He speaks with a condescending tone that she somehow figures is a staple in who he is. She keeps her groan to herself; why did she join again?
"Look, Thernardier—yes, I know who you are, don't act so surprised—we have a lot of rules here in Les Amis de l'ABC. But number one and most important." He peers down at her, which is one thing that pisses Éponine off more than anything else in the world. But then she makes the mistake of meeting his eyes. She's falling. Through the wind in her ears, she almost misses him say, "Don't fall in love with me."
She manages a snort. "I don't think that's a problem."
Enjolras actually doesn't talk much. From what Éponine can tell, he rules like a detached parent. He keeps to the corner of his room, furiously typing away at his laptop while the others participate in planning for the 'bettering of the school and of society'. Somehow, he orchestrates these conversations by saying nothing.
"Education is everything," someone says. She thinks his name is Combeferre.
"You're right, 'Ferre." Courfeyrac jumps into the conversation. He sits atop a desk, swinging his feet to hit the legs of the table. Thump. Thump. "We don't need little changes.
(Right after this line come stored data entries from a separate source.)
Lemma pre_record_read o o' sa : read_from o o' → pre_record o' sa = pre_record o sa.
Proof. intros [[_ Hv] Ht]. unfold pre_record. rewrite Ht. by rewrite (f_equal av_Committed Hv : committed_value o' = committed_value o). Qed.
Lemma post_record_read o o' : read_from o o' → post_record o' = post_record o.
Proof.
  intros [[Hc Hv] Ht]. unfold post_record. rewrite Ht, (core_data _ _ Hc).
  rewrite (f_equal av_State Hv : state_value o' = state_value o). by rewrite (f_equal av_Code Hv : code_of o' = code_of o).
Qed.

Definition with_records (pre : gmap Address (option SubstateAccount)) (post : gmap Address SubstateAccount)
    (objs : gmap Address stateObject) (s : statedb) : statedb :=
  set_research pre post (set_stateObjects (λ _, objs) s).

Lemma record_storage_eq a sa o s :
  stateObjects s !! a = Some o → fakeStorage o = None →
  ∃ o', record_storage (a, Some sa) s
      = Ret (tt, with_records (<[a := Some (pre_record o sa)]> (ResearchPreAlloc s))
                   (<[a := pre_record o sa]> (ResearchPostAlloc s)) (<[a := o']> (stateObjects s)) s) ∧ read_from o o'.
Proof.
  intros Ho Hf. cbn [record_storage]. rewrite (db_bind _ _ _ _ _ (object_at_eq _ a o s Ho)).
  destruct (read_slots_spec _ _ a (elements (ResearchTouched o)) (sub_Storage sa) o s committed_reader Ho Hf) as (o' & st & He & Hr & Ht & Hst).
  { intros k. by rewrite elem_of_elements. }
  rewrite (db_bind _ _ _ _ _ He). unfold set_pre, set_post. rewrite modify_bind. exists o'.
  assert (st = slots_of (committed_value o) (ResearchTouched o) (sub_Storage sa)) as ->.
  { apply map_eq. intros k. rewrite Hst, slots_of_lookup. pose proof (elem_of_elements (ResearchTouched o) k) as Hel.
    change (av_Committed (view o) k) with (committed_value o k). do 2 case_decide; try done; tauto. }
  split; [done|by split].
Qed.

Definition objs_read (m m' : gmap Address stateObject) : Prop :=
  ∀ a, match m !! a with Some o => ∃ o', m' !! a = Some o' ∧ read_from o o' | None => m' !! a = None end.

Lemma objs_read_refl m : objs_read m m.
Proof. intros a. destruct (m !! a) as [o|]; [|done]. exists o. split; [done|apply read_from_refl]. Qed.
Lemma objs_read_trans m1 m2 m3 : objs_read m1 m2 → objs_read m2 m3 → objs_read m1 m3.
Proof.
  intros H12 H23 a. specialize (H12 a). specialize (H23 a). destruct (m1 !! a) as [o1|]; [|by rewrite H12 in H23].
  destruct H12 as (o2 & Ho2 & H12). rewrite Ho2 in H23. destruct H23 as (o3 & Ho3 & H23). exists o3.
  split; [done|by eapply read_from_trans].
Qed.
Lemma objs_read_at m m' a o : objs_read m m' → m !! a = Some o → ∃ o', m' !! a = Some o' ∧ read_from o o'.
Proof. intros Hr Ho. specialize (Hr a). by rewrite Ho in Hr. Qed.
Lemma objs_read_back m m' a o' : objs_read m m' → m' !! a = Some o' → ∃ o, m !! a = Some o ∧ read_from o o'.
Proof.
  intros Hr Ho. specialize (Hr a). destruct (m !! a) as [o|]; [|congruence]. destruct Hr as (o1 & Ho1 & Hr). exists o. by simplify_eq.
Qed.

(** The loop over what was read. *)
Lemma record_storages l s :
  NoDup (fst <$> l) → (∀ a o, stateObjects s !! a = Some o → fakeStorage o = None) →
  (∀ a sa, (a, Some sa) ∈ l → is_Some (stateObjects s !! a)) →
  ∃ pre post objs, db_each record_storage l s = Ret (tt, with_records pre post objs s) ∧
    objs_read (stateObjects s) objs ∧
    (∀ a, a ∉ fst <$> l → pre !! a = ResearchPreAlloc s !! a ∧ post !! a = ResearchPostAlloc s !! a) ∧
    (∀ a, (a, None) ∈ l → pre !! a = None ∧ post !! a = ResearchPostAlloc s !! a) ∧
    (∀ a sa o, (a, Some sa) ∈ l → stateObjects s !! a = Some o →
       pre !! a = Some (Some (pre_record o sa)) ∧ post !! a = Some (pre_record o sa)).
Proof.
  revert s. induction l as [|[a x] l IH]; intros s Hnd Hf Hl.
  - exists (ResearchPreAlloc s), (ResearchPostAlloc s), (stateObjects s). split; [by destruct s|]. split; [|split; [done|]].
    + apply objs_read_refl.
    + split; [intros a Hin|intros a sa o Hin]; by apply elem_of_nil in Hin.
  - cbn in Hnd. apply NoDup_cons in Hnd as [Ha Hnd].
    assert (∃ pre1 post1 objs1, record_storage (a, x) s = Ret (tt, with_records pre1 post1 objs1 s) ∧
      objs_read (stateObjects s) objs1 ∧
      (∀ b, b ≠ a → pre1 !! b = ResearchPreAlloc s !! b ∧ post1 !! b = ResearchPostAlloc s !! b) ∧
      match x with
      | None => pre1 !! a = None ∧ post1 !! a = ResearchPostAlloc s !! a
      | Some sa => ∃ o, stateObjects s !! a = Some o ∧ pre1 !! a = Some (Some (pre_record o sa)) ∧ post1 !! a = Some (pre_record o sa)
      end) as (pre1 & post1 & objs1 & He1 & Hr1 & Hother & Hthis).
    { destruct x as [sa|].
      - destruct (Hl a sa) as [o Ho]; [by left|]. destruct (record_storage_eq a sa o s Ho (Hf a o Ho)) as (o' & He & Hr).
        eexists _, _, _. split; [exact He|]. split; [|split].
        + intros b. destruct (decide (b = a)) as [->|].
          * rewrite Ho, lookup_insert, decide_True by done. by exists o'.
          * rewrite lookup_insert_ne by congruence. apply objs_read_refl.
        + intros b Hb. by rewrite !lookup_insert_ne by congruence.
        + exists o. by rewrite !lookup_insert, !decide_True by done.
      - exists (delete a (ResearchPreAlloc s)), (ResearchPostAlloc s), (stateObjects s). split; [by destruct s|]. split; [|split].
        + apply objs_read_refl.
        + intros b Hb. by rewrite lookup_delete_ne by congruence.
        + by rewrite lookup_delete, decide_True. }
    destruct (IH (with_records pre1 post1 objs1 s)) as (pre & post & objs & He & Hr & Hout & Hnone & Hsome); [done| | |].
    { intros b o1 Ho1. destruct (objs_read_back _ _ b o1 Hr1 Ho1) as (o & Ho & [[Hc _] _]). rewrite (core_fake _ _ Hc). by eapply Hf. }
    { intros b sa Hin. destruct (Hl b sa) as [o Ho]; [by right|]. destruct (objs_read_at _ _ b o Hr1 Ho) as (o1 & Ho1 & _). by exists o1. }
    exists pre, post, objs. split; [cbn [db_each]; by rewrite (db_bind _ _ _ _ _ He1)|]. cbn in Hr, Hout, Hsome, Hnone.
    split; [|split; [|split]].
    + by eapply objs_read_trans.
    + intros b Hb. apply not_elem_of_cons in Hb as [Hba Hb]. destruct (Hout b Hb) as [-> ->]. by apply Hother.
    + intros b [[= -> <-]|Hin]%elem_of_cons.
      * destruct (Hout a Ha) as [-> ->]. exact Hthis.
      * destruct (Hnone b Hin) as [-> ->]. split; [done|]. apply Hother. intros ->. apply Ha.
        by apply (list_elem_of_fmap_2 fst _ (a, None)).
    + intros b sa o [[= -> <-]|Hin]%elem_of_cons Ho.
      * destruct (Hout a Ha) as [-> ->]. destruct Hthis as (o1 & Ho1 & Hp & Hq). by simplify_eq.
      * destruct (objs_read_at _ _ b o Hr1 Ho) as (o1 & Ho1 & Hro). destruct (Hsome b sa o1 Hin Ho1) as [-> ->].
        by rewrite (pre_record_read o o1 sa Hro).
Qed.
(** ** The dirty accounts *)

Definition removed (b : bool) (o : stateObject) : bool := suicided o || (b && empty o).

Definition finalised_object (b : bool) (o o' : stateObject) : Prop :=
  if removed b o then o' = set_deleted true o else ∃ o1, read_from o o1 ∧ o' = so_finalise o1.

Definition mark (a : Address) (s : statedb) : statedb :=
  set_marks ({[a]} ∪ stateObjectsPending s) ({[a]} ∪ stateObjectsDirty s) s.

Lemma code_eq a o s : stateObjects s !! a = Some o → fakeStorage o = None →
  ∃ o', on_object a (λ o, Ret (so_Code o)) s = Ret (snd (so_Code o), set_stateObjects <[a := o']> s) ∧ read_from o o' ∧
    so_data o' = so_data o.
Proof.
  intros Ho Hf. exists (fst (so_Code o)). split; [|split; [split|]].
  - apply (on_object_eq _ a o); [done|]. by destruct (so_Code o).
  - by apply code_read.
  - unfold so_Code. destruct (so_code o); [done|]. case_bool_decide; [done|]. by destruct (ContractCode _ _) as [c []].
  - unfold so_Code. destruct (so_code o); [done|]. case_bool_decide; [done|]. by destruct (ContractCode _ _) as [c []].
Qed.

Lemma record_post_eq a o s : stateObjects s !! a = Some o → fakeStorage o = None →
  ∃ o', record_post a s
      = Ret (tt, with_records (ResearchPreAlloc s) (<[a := post_record o]> (ResearchPostAlloc s)) (<[a := o']> (stateObjects s)) s) ∧
    read_from o o'.
Proof.
  intros Ho Hf. unfold record_post. rewrite (db_bind _ _ _ _ _ (object_at_eq _ a o s Ho)), (db_bind _ _ _ _ _ (object_at_eq _ a o s Ho)).
  destruct (code_eq a o s Ho Hf) as (o1 & He1 & Hr1 & Hd1). rewrite (db_bind _ _ _ _ _ He1).
  rewrite (db_bind _ _ _ _ _ (object_at_eq _ a o1 _ (put_lookup a o1 s))).
  destruct (read_slots_spec _ _ a (elements (ResearchTouched o1)) ∅ o1 (set_stateObjects <[a := o1]> s) state_reader) as (o2 & st & He2 & Hr2 & Ht2 & Hst).
  { apply put_lookup. }
  { destruct Hr1 as [[Hc _] _]. by rewrite (core_fake _ _ Hc). }
  { intros k. by rewrite elem_of_elements. }
  rewrite (db_bind _ _ _ _ _ He2). exists o2. split; [|eapply read_from_trans; [exact Hr1|by split]].
  unfold set_post, db_modify. rewrite put_put. unfold with_records. cbn.
  assert (st = slots_of (state_value o) (ResearchTouched o) ∅) as ->; [|done].
  apply map_eq. intros k. destruct Hr1 as [[_ Hv1] Ht1]. rewrite Hst, slots_of_lookup, Ht1, Hv1.
  pose proof (elem_of_elements (ResearchTouched o) k) as Hel.
  change (av_State (view o) k) with (state_value o k). do 2 case_decide; try done; tauto.
Qed.

Lemma finalise_dirty_eq b a o s : stateObjects s !! a = Some o → fakeStorage o = None →
  ∃ o' post, finalise_dirty b a s = Ret (tt, mark a (with_records (ResearchPreAlloc s) post (<[a := o']> (stateObjects s)) s)) ∧
    finalised_object b o o' ∧ post !! a = (if removed b o then None else Some (post_record o)) ∧
    ∀ x, x ≠ a → post !! x = ResearchPostAlloc s !! x.
Proof.
  intros Ho Hf. unfold finalise_dirty. rewrite get_bind, Ho. fold (removed b o). unfold finalised_object. destruct (removed b o).
  - assert (update_object a (set_deleted true) s = Ret (tt, set_stateObjects <[a := set_deleted true o]> s)) as Hu
      by by apply (on_object_eq _ a o).
    rewrite (db_bind (_ ← update_object a (set_deleted true); set_post (delete a)) _ s tt
      (with_records (ResearchPreAlloc s) (delete a (ResearchPostAlloc s)) (<[a := set_deleted true o]> (stateObjects s)) s)).
    2: { by rewrite (db_bind _ _ _ _ _ Hu). }
    eexists _, _. split; [done|]. split; [done|]. split; [by rewrite lookup_delete, decide_True|].
    intros x Hx. by rewrite lookup_delete_ne.
  - destruct (record_post_eq a o s Ho Hf) as (o1 & He1 & Hr1).
    set (s1 := with_records _ _ _ _) in He1.
    assert (update_object a so_finalise s1 = Ret (tt, set_stateObjects <[a := so_finalise o1]> s1)) as Hu.
    { apply (on_object_eq _ a o1); [|done]. cbn. by rewrite lookup_insert, decide_True. }
    rewrite (db_bind (_ ← record_post a; update_object a so_finalise) _ s tt
      (with_records (ResearchPreAlloc s) (<[a := post_record o]> (ResearchPostAlloc s)) (<[a := so_finalise o1]> (stateObjects s)) s)).
    2: { rewrite (db_bind _ _ _ _ _ He1), Hu. unfold s1, with_records. cbn. do 2 f_equal.
         unfold set_stateObjects, set_research. cbn. by rewrite insert_insert_eq. }
    eexists _, _. split; [done|]. split; [by exists o1|]. split; [by rewrite lookup_insert, decide_True|].
    intros x Hx. by rewrite lookup_insert_ne.
Qed.

(** What the loop over the dirty addresses leaves. *)
Record finalising (b : bool) (l : list Address) (s s' : statedb) : Prop := {
  fin_rest : ∃ p d post objs, s' = set_marks p d (with_records (ResearchPreAlloc s) post objs s);
  fin_other : ∀ a, a ∉ l → stateObjects s' !! a = stateObjects s !! a ∧ ResearchPostAlloc s' !! a = ResearchPostAlloc s !! a;
  fin_missing : ∀ a, stateObjects s !! a = None → stateObjects s' !! a = None ∧ ResearchPostAlloc s' !! a = ResearchPostAlloc s !! a;
  fin_dirty : ∀ a o, a ∈ l → stateObjects s !! a = Some o →
    (∃ o', stateObjects s' !! a = Some o' ∧ finalised_object b o o') ∧
    ResearchPostAlloc s' !! a = if removed b o then None else Some (post_record o);
  fin_marks : ∀ a,
    (a ∈ stateObjectsPending s' ↔ a ∈ stateObjectsPending s ∨ (a ∈ l ∧ is_Some (stateObjects s !! a))) ∧
    (a ∈ stateObjectsDirty s' ↔ a ∈ stateObjectsDirty s ∨ (a ∈ l ∧ is_Some (stateObjects s !! a)))
}.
We need gigantic, monumental changes."
"Schools should be palaces. The competition for the best teachers should be fierce—" one starts. His speaking strikes Éponine as pretentious, although his dark hair and pale skin and rough eyeliner suggest something a lot more along the lines of 'death' 'death' 'death'.
"Okay, calm down there, Jehan," Enjolras says from his corner.
"They should be making six figure salaries." This is followed by a smattering of hums. Agreement is soft and quiet and yet like an incendiary.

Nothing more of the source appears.